Correct Answer: A,B,D,E
Rationale: Washing feet (A), moisturizing (B), avoiding knee stockings (D), and cotton socks (E) prevent skin breakdown and promote circulation in PAD. Morning shoe buying (C) is incorrect; shoes should be bought in the afternoon when feet are larger.
Which signs/symptoms would the nurse expect to find in the female client diagnosed with Marfan’s syndrome?
- A. Xerostomia, dry eyes, and complaints of a dry vagina.
- B. A triad of arthritis, conjunctivitis, and urethritis.
- C. Very tall stature and long bones in the hands and feet.
- D. Spinal deformities of the vertebral column and malaise.
Correct Answer: C
Rationale: Marfan’s syndrome causes tall stature and long extremities (C) due to connective tissue defects. Dryness (A) is Sjögren’s, triad (B) is reactive arthritis, and spinal deformities (D) are partial but not primary.
The client diagnosed with a deep vein thrombosis (DVT) is prescribed a heparin drip. The solution is 40,000 units in 500 mL of D5W. The health-care provider ordered the client to receive 1,200 units per hour. At which rate should the nurse set the IV pump?
Correct Answer: 15
Rationale: Heparin concentration: 40,000 units/500 mL = 80 units/mL. Dose: 1,200 units/hr ÷ 80 units/mL = 15 mL/hr. Set pump to 15 mL/hr.

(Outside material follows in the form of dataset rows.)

(* ===== verification/RaftLive.v ===== *)
(** * Progress of a Raft group

    That an election makes progress: a node whose log is current among a
    majority that has not moved past its term, and whose round is answered,
    leads the next term. *)

From S2P Require Import Prelude RaftState RaftLog RaftElect RaftReplicate RaftFast RaftAdmin RaftInv RaftAppend RaftOps RaftSaved.
#[local] Open Scope N_scope.

(** ** One round *)

(** The request every voter of a round is sent, and their answers handed to the candidate in turn. *)
Definition round_request (n : RaftNode) : RequestVote :=
  mkRequestVote (current_term n) (id n) (last_log_index n) (last_log_term n).
Definition answer (peers : HostId → RaftNode) (request : RequestVote) (n : RaftNode) (v : HostId) : RaftNode :=
  on_vote_reply n (on_request_vote (peers v) request).2.
Definition election_round (n : RaftNode) (peers : HostId → RaftNode) (answering : list HostId) : RaftNode :=
  let n1 := (start_election n).1 in foldl (answer peers (round_request n1)) n1 answering.

(** A peer that grants with nothing to report: it is at or below the candidate's old term, its window is empty,
    and its log is no more current. *)
Definition grants (n peer : RaftNode) : Prop :=
  current_term peer ≤ current_term n ∧ window peer = ∅
  ∧ candidate_log_is_current peer (last_log_index n) (last_log_term n) = true.

Lemma window_above_empty n i : window n = ∅ → window_above n i = [].
Proof. intros E. unfold window_above, window_reports. by rewrite E. Qed.

(** A node without a window whose voters report nothing has nothing to recover. *)
Lemma plan_recovery_empty n :
  window n = ∅ → (∀ v rs, reports n !! v = Some rs → rs = []) →
  rc_decided (plan_recovery n) = ∅ ∧ rc_last (plan_recovery n) < rc_next (plan_recovery n) ≤ u64_max + 1
  ∧ sat_sub (sat_add (rc_last (plan_recovery n)) 1) (rc_next (plan_recovery n)) = 0.
Proof.
  intros Hw Hr. unfold plan_recovery. rewrite (window_above_empty n) by done.
  assert (concat (bt_values (reports n)) = []) as ->.
  { assert (∀ l : list (list SlotReport), Forall (λ x, x = []) l → concat l = []) as Hc.
    { induction 1 as [|x l -> _ IH]; [done|]. exact IH. }
    apply Hc. apply Forall_forall. intros rs ([v rs']&->&Hv%elem_of_bt_list)%list_elem_of_fmap. by eapply Hr. }
  assert (last_log_index n ≤ u64_max) by (unfold last_log_index, sat_add; lia).
  assert (0 < u64_max) by done.
  cbn [app filter list_filter foldl]. rewrite omap_empty. unfold last_elem, sat_sub, sat_add.
  rewrite dom_empty_L. change (last (bt_elems (∅ : gset N))) with (@None N).
  unfold checked_add. destruct (last_log_index n + 1 <=? u64_max) eqn:E; bool_to_prop; simpl; (split; [done|]); lia.
Qed.

Lemma admits_empty n r :
  rc_decided r = ∅ → sat_sub (sat_add (rc_last r) 1) (rc_next r) = 0 → log_bytes_held n ≤ log_budget n → log_budget n ≤ u64_max →
  admits n r = true.
Proof.
  intros Hd Hs Hb Hm. unfold admits. rewrite Hs, Hd. apply N.leb_le.
  change (sat_add (sat_add (log_bytes_held n) 0) 0 ≤ log_budget n). unfold sat_add. lia.
Qed.

(** ** The candidate through its round *)
Section round.
Context (n0 : RaftNode) (term : N).

(** Elected, or a candidate that has the votes of those who answered and no majority yet. *)
Definition same_log (n : RaftNode) : Prop :=
  (id n, log n, snapshot_index n, snapshot_term n) = (id n0, log n0, snapshot_index n0, snapshot_term n0).
Definition won (n : RaftNode) : Prop := role n = Leader ∧ current_term n = term ∧ same_log n.
Record waiting (heard : gset HostId) (n : RaftNode) : Prop := mkWaiting {
  wt_role : role n = Candidate;
  wt_term : current_term n = term;
  wt_log : same_log n;
  wt_votes : votes n = {[ id n0 ]} ∪ heard;
  wt_window : window n = ∅;
  wt_reports : ∀ v rs, reports n !! v = Some rs → rs = [];
  wt_config : effective_config n = effective_config n0;
  wt_budget : log_bytes_held n ≤ log_budget n ≤ u64_max }.

Lemma waiting_become heard n : waiting heard n →
  won (become_leader_if_majority n)
  ∨ (waiting heard (become_leader_if_majority n) ∧ is_majority n (votes n) = false).
Proof.
  intros [Hr Ht Hi Hv Hw Hp Hc Hb]. unfold become_leader_if_majority.
  rewrite bool_decide_eq_true_2 by done. cbn [negb orb].
  destruct (is_majority n (votes n)) eqn:Em; cbn [negb]; [|by right].
  destruct (plan_recovery_empty n Hw Hp) as (Hd&Hn&Hs).
  rewrite (admits_empty n (plan_recovery n)) by (try done; apply Hb). cbn [negb]. left.
  unfold recover. rewrite (proj2 (N.leb_gt _ _)) by lia.
  match goal with |- won (foldl _ ?m _) => set (m1 := m) end.
  assert (won m1) as H1 by (split; [done|split; [exact Ht|exact Hi]]).
  generalize (filter (λ p, p ≠ id m1) (all_voters m1)). intros l. clearbody m1.
  revert m1 H1. induction l as [|v l IH]; intros m1 H1; simpl; [done|]. apply IH. exact H1.
Qed.

Definition the_request : RequestVote := mkRequestVote term (id n0) (last_log_index n0) (last_log_term n0).

Lemma granted_answer peers v :
  grants n0 (peers v) → current_term n0 < term → id (peers v) = v →
  admit_candidacy term (last_log_index n0) (last_log_term n0) = Ok tt →
  (on_request_vote (peers v) the_request).2 = mkVoteReply v term true [].
Proof.
  intros (Hpt&Hpw&Hcur) Hlt Hid Hadm. unfold on_request_vote, the_request.
  cbn [rv_term rv_candidate rv_last_log_index rv_last_log_term]. rewrite Hadm.
  rewrite (proj2 (N.ltb_lt _ _)) by lia. set (m := step_down (peers v) term).
  assert (candidate_log_is_current m (last_log_index n0) (last_log_term n0) = true) as Hcm by exact Hcur.
  change (voted_for m) with (@None HostId). change (current_term m) with term.
  rewrite N.eqb_refl, Hcm. rewrite (bool_decide_eq_true_2 (None = None)) by done. cbn [orb andb snd].
  rewrite window_above_empty by exact Hpw. by change (id (pending _ m <| voted_for := _ |>)) with (id (peers v)); rewrite Hid.
Qed.

Lemma answer_step heard n peers v :
  waiting heard n → grants n0 (peers v) → current_term n0 < term → id (peers v) = v →
  v ∈ all_voters n0 → admit_candidacy term (last_log_index n0) (last_log_term n0) = Ok tt →
  won (answer peers the_request n v)
  ∨ (waiting ({[ v ]} ∪ heard) (answer peers the_request n v)
     ∧ is_majority n ({[ id n0 ]} ∪ ({[ v ]} ∪ heard)) = false).
Proof.
  intros Hwt Hg Hlt Hid Hv Hadm. unfold answer. rewrite (granted_answer peers v) by done.
  destruct Hwt as [Hr Ht Hi Hvo Hw Hp Hc Hb]. unfold on_vote_reply.
  change (admit_reports _) with (@Ok Malformed.t unit tt). cbn [vr_reports vr_term vr_granted vr_voter].
  rewrite Ht, N.ltb_irrefl, N.eqb_refl, bool_decide_eq_true_2 by done.
  assert (votes_in_configuration n v = true) as ->.
  { unfold votes_in_configuration. rewrite Hc. unfold all_voters in Hv. apply elem_of_bt_elems in Hv. unfold config_members in Hv.
    apply orb_true_iff. apply elem_of_union in Hv as [Hv%elem_of_list_to_set|Hv%elem_of_list_to_set].
    - left. by apply bool_decide_eq_true.
    - right. destruct (vc_joint _); simpl in *; [by apply bool_decide_eq_true|set_solver]. }
  cbn [andb]. match goal with |- won (become_leader_if_majority ?x) ∨ _ => set (n' := x) end.
  assert (votes n' = {[ id n0 ]} ∪ ({[ v ]} ∪ heard)) as Ev.
  { subst n'. node_simpl. rewrite Hvo. set_solver. }
  assert (waiting ({[ v ]} ∪ heard) n') as Hwt'.
  { split; [exact Hr|exact Ht|exact Hi|exact Ev|exact Hw| |exact Hc|exact Hb].
    intros x rs Hx. unfold n' in Hx. node_simpl in Hx. apply lookup_insert_Some in Hx as [[_ <-]|[_ Hx]]; [done|by eapply Hp]. }
  destruct (waiting_become _ _ Hwt') as [?|[? Hm]]; [by left|right]. split; [done|]. by rewrite Ev in Hm.
Qed.

Lemma won_answer n peers v :
  won n → grants n0 (peers v) → current_term n0 < term → id (peers v) = v →
  admit_candidacy term (last_log_index n0) (last_log_term n0) = Ok tt → won (answer peers the_request n v).
Proof.
  intros (Hr&Ht&Hl) Hg Hlt Hid Hadm. unfold answer. rewrite (granted_answer peers v) by done. unfold on_vote_reply.
  change (admit_reports _) with (@Ok Malformed.t unit tt). cbn [vr_reports vr_term vr_granted vr_voter].
  rewrite Ht, N.ltb_irrefl, bool_decide_eq_false_2 by (by rewrite Hr). by split_and!.
Qed.

Lemma round_fold peers answering heard n :
  current_term n0 < term → admit_candidacy term (last_log_index n0) (last_log_term n0) = Ok tt →
  (∀ v, v ∈ answering → v ∈ all_voters n0 ∧ id (peers v) = v ∧ grants n0 (peers v)) →
  won n ∨ (waiting heard n ∧ is_majority n0 ({[ id n0 ]} ∪ heard) = false) →
  let n' := foldl (answer peers the_request) n answering in
  won n' ∨ (waiting (list_to_set answering ∪ heard) n'
            ∧ is_majority n0 ({[ id n0 ]} ∪ (list_to_set answering ∪ heard)) = false).
Proof.
  intros Hlt Hadm. revert heard n. induction answering as [|v l IH]; intros heard n Hans Hn; cbn [foldl list_to_set].
  { by replace (∅ ∪ heard) with heard by set_solver. }
  destruct (Hans v) as (Hv&Hid&Hg); [by left|].
  replace ({[v]} ∪ list_to_set l ∪ heard) with (list_to_set l ∪ ({[v]} ∪ heard)) by set_solver.
  apply IH; [intros w Hw; apply Hans; by right|]. destruct Hn as [Hn|[Hn _]]; [left; by apply won_answer|].
  destruct (answer_step heard n peers v) as [?|[? Hm]]; try done; [by left|right]. split; [done|].
  unfold is_majority in *. by rewrite (wt_config _ _ Hn) in Hm.
Qed.
End round.

Lemma last_position_agrees n : hard_ok True config_valid n → position_agrees (last_log_index n) (last_log_term n) = true.
Proof.
  intros Hh. unfold position_agrees. rewrite last_log_index_eq by done. unfold last_log_term.
  destruct (last (log n)) as [e|] eqn:El; simpl.
  - rewrite last_lookup in El. pose proof (terms_ok_lookup _ _ _ _ _ (ok_terms _ Hh) El) as (?&_).
    apply lookup_lt_Some in El. rewrite !(proj2 (N.eqb_neq _ _)); [done|lia|unfold len; lia].
  - apply last_None in El. rewrite El, len_nil, N.add_0_r.
    destruct (N.eqb_spec (snapshot_index n) 0) as [E|E].
    + destruct (ok_origin _ Hh E) as [-> _]. done.
    + pose proof (ok_boundary _ Hh). rewrite (proj2 (N.eqb_neq _ _)); [done|lia].
Qed.

(** C39. An undisturbed election round elects.  A node whose callers kept the promises of [reachable], a voter of its
    own configuration with a term left to take, starts an election; enough voters to make a majority with it, none of
    them past its term or ahead of its log, receive its request, and their replies reach it.  Where the fast track's
    windows of the candidate and of those voters are empty, and the candidate's log is within its byte budget (it
    declines the term otherwise), it leads the next term. *)
Theorem election_round_elects n peers answering :
  reachable n → is_voter n (id n) = true → current_term n < u64_max → window n = ∅ →
  log_bytes_held n ≤ log_budget n ≤ u64_max →
  (∀ v, v ∈ answering → v ∈ all_voters n ∧ id (peers v) = v ∧ grants n (peers v)) →
  is_majority n ({[ id n ]} ∪ list_to_set answering) = true →
  is_leader (election_round n peers answering) = true
  ∧ current_term (election_round n peers answering) = current_term n + 1.
Proof.
  intros Hh%reachable_valid%ok_hard Hv Ht Hw Hb Hans Hm. unfold election_round.
  assert (admit_candidacy (current_term n + 1) (last_log_index n) (last_log_term n) = Ok tt) as Hadm.
  { unfold admit_candidacy. rewrite (proj2 (N.eqb_neq _ _)) by lia. pose proof (last_log_term_le n Hh).
    rewrite (proj2 (N.ltb_ge _ _)) by lia. by rewrite last_position_agrees. }
  assert (∃ n1, (start_election n).1 = n1 ∧ (won n (current_term n + 1) n1
    ∨ (waiting n (current_term n + 1) ∅ n1 ∧ is_majority n ({[ id n ]} ∪ ∅) = false))) as (n1&->&Hn1).
  { eexists. split; [done|]. unfold start_election, next_term. rewrite Hv. cbn [negb].
    assert (checked_add (current_term n) 1 = Some (current_term n + 1)) as -> by (apply checked_add_some; lia).
    rewrite bool_decide_eq_false_2 by done. cbn [fst].
    match goal with |- context [become_leader_if_majority ?x] => set (n' := x) end.
    assert (waiting n (current_term n + 1) ∅ n') as Hwt.
    { split; try done. subst n'. node_simpl. set_solver. }
    destruct (waiting_become _ _ _ _ Hwt) as [?|[? Hf]]; [by left|right]. split; [done|].
    rewrite (wt_votes _ _ _ _ Hwt) in Hf. exact Hf. }
  assert (same_log n n1 ∧ current_term n1 = current_term n + 1) as [Hs Et].
  { destruct Hn1 as [(?&?&?)|[[] _]]; done. }
  assert (round_request n1 = the_request n (current_term n + 1)) as ->.
  { injection Hs as E1 E2 E3 E4. unfold round_request, the_request, last_log_index, last_log_term.
    by rewrite Et, E1, E2, E3, E4. }
  destruct (round_fold n (current_term n + 1) peers answering ∅ n1) as [(Hr&Ht'&_)|[_ Hf]]; try done; [lia| |].
  - split; [by apply bool_decide_eq_true|done].
  - rewrite (union_empty_r_L (list_to_set answering : gset HostId)) in Hf. congruence.
Qed.

Lemma election_round_elects_witness :
  is_leader (election_round (node_new 1 [1; 2; 3]) (λ v, node_new v [1; 2; 3]) [2]) = true
  ∧ current_term (election_round (node_new 1 [1; 2; 3]) (λ v, node_new v [1; 2; 3]) [2]) = 1.
Proof.
  apply (election_round_elects (node_new 1 [1; 2; 3]) (λ v, node_new v [1; 2; 3]) [2]).
  - apply reach_new. vm_compute. reflexivity.
  - vm_compute. reflexivity.
  - vm_compute. reflexivity.
  - reflexivity.
  - vm_compute. split; discriminate.
  - intros v ->%list_elem_of_singleton. split; [|split; [reflexivity|split; [|split]]].
    + apply (bool_decide_unpack _). vm_compute. exact I.
    + vm_compute. discriminate.
    + reflexivity.
    + vm_compute. reflexivity.
  - vm_compute. reflexivity.
Defined.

The client with varicose veins asks the nurse, 'What caused me to have these?' Which statement by the nurse would be most appropriate?
- A. You have incompetent valves in your legs.'
- B. Your legs have decreased oxygen to the muscle.'
- C. There is an obstruction in the saphenous vein.'
- D. Your blood is thick and can’t circulate properly.'
Correct Answer: A
Rationale: Varicose veins result from incompetent venous valves (A), causing pooling. Low oxygen (B) is arterial, obstruction (C) is not typical, and thick blood (D) is incorrect.